__Instructions for the task__. Reproduce the records below exactly, but only between the lines holding "exception aborts the comprehension. *)" and "String.concat sep parts.", inclusive.

__Input records__.
----
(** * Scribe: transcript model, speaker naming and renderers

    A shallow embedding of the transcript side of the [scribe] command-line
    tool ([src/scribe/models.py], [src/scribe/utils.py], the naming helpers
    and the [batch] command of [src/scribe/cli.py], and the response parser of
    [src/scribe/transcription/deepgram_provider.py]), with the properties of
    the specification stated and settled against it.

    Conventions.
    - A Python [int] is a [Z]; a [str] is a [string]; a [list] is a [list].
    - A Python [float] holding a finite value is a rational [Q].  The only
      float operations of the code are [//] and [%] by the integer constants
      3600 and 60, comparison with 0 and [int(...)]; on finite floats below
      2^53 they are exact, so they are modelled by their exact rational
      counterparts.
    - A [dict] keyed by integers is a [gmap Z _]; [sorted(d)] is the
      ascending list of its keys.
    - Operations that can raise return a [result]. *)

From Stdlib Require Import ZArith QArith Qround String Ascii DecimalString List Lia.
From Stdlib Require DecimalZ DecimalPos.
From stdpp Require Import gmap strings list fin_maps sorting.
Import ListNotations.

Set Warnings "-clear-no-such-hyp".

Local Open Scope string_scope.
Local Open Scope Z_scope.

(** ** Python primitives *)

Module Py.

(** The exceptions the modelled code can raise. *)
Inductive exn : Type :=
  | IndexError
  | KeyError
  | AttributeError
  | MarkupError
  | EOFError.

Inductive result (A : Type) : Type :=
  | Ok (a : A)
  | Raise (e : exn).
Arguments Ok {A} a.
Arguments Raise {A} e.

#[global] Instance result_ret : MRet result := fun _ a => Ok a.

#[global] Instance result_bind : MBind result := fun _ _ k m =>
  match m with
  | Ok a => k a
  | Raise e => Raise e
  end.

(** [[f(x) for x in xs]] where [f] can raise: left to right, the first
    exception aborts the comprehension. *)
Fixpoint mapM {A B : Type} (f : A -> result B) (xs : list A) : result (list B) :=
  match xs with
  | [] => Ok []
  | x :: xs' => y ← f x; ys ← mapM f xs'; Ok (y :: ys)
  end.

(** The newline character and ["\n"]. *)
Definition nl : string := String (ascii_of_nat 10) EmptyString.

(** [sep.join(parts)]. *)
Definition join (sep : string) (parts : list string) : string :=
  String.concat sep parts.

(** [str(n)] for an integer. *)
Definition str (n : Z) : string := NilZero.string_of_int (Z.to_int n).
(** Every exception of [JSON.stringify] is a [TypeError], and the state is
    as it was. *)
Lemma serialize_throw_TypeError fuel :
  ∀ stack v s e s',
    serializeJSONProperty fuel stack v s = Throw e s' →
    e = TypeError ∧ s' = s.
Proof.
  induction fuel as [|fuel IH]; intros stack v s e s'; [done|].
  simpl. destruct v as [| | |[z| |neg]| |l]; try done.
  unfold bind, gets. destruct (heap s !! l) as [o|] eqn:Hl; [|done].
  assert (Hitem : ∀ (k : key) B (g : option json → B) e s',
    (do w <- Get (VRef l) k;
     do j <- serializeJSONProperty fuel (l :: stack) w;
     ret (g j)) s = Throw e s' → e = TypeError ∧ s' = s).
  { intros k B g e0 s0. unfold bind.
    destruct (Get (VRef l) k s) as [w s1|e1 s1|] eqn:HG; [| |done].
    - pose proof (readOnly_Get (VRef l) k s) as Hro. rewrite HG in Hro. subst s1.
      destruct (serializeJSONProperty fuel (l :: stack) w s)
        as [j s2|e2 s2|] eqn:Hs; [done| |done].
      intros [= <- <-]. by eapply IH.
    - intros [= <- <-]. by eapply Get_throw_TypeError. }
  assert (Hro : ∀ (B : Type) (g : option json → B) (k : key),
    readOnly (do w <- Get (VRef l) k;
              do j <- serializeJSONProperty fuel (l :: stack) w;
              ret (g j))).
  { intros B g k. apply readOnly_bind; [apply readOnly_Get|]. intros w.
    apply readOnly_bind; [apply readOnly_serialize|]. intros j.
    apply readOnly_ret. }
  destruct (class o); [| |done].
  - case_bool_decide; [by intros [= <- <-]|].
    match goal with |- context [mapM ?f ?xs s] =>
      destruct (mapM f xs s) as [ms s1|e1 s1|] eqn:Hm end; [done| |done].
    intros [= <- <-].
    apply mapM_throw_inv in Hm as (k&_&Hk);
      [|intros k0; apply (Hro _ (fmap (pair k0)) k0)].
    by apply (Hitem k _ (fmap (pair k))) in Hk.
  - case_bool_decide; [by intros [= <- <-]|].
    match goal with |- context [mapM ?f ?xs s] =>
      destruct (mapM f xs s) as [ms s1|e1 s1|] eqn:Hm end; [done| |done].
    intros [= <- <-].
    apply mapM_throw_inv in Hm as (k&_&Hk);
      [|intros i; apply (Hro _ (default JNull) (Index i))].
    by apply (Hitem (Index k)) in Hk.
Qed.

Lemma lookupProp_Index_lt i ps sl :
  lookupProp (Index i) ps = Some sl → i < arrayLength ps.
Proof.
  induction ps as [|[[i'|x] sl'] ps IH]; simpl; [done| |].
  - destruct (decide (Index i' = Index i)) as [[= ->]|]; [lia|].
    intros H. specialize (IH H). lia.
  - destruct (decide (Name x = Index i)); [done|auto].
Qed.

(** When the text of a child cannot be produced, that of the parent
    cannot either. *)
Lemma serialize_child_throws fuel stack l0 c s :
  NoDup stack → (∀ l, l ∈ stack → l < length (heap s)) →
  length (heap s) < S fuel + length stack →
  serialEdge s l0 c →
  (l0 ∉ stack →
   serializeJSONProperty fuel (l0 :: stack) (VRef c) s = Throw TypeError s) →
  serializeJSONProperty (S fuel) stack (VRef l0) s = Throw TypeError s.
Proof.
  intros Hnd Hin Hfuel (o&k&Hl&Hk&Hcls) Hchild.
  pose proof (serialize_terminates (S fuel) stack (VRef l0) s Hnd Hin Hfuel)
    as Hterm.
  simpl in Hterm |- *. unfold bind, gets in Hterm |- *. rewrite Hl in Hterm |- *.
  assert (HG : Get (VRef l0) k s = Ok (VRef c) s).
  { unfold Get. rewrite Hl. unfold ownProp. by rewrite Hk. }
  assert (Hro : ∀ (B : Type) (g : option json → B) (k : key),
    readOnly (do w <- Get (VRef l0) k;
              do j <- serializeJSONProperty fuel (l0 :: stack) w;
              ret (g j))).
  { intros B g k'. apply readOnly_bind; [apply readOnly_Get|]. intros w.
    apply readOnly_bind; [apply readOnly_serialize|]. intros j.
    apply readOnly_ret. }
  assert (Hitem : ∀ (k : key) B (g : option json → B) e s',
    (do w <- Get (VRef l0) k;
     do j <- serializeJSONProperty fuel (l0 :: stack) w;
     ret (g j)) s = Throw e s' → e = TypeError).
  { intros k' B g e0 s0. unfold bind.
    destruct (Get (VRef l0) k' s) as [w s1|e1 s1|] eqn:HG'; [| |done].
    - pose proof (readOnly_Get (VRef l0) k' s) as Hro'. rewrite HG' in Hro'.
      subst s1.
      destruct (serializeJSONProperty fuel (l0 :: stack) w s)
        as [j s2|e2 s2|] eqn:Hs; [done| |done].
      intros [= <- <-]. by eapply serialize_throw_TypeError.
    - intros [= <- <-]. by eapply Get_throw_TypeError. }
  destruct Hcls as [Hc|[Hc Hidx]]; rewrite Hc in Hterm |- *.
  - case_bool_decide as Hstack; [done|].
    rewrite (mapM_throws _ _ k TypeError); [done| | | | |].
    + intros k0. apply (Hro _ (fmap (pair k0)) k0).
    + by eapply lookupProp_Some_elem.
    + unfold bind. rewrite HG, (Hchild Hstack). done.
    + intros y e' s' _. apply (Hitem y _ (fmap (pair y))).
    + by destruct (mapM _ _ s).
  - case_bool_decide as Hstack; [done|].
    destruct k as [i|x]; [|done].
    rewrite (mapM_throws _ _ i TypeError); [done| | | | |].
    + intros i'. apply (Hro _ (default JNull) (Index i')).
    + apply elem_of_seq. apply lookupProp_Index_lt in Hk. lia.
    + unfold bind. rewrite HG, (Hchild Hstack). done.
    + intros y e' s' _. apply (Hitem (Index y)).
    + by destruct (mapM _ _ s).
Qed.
----
__Response area__.
    exception aborts the comprehension. *)
Fixpoint mapM {A B : Type} (f : A -> result B) (xs : list A) : result (list B) :=
  match xs with
  | [] => Ok []
  | x :: xs' => y ← f x; ys ← mapM f xs'; Ok (y :: ys)
  end.

(** The newline character and ["\n"]. *)
Definition nl : string := String (ascii_of_nat 10) EmptyString.

(** [sep.join(parts)]. *)
Definition join (sep : string) (parts : list string) : string :=
  String.concat sep parts.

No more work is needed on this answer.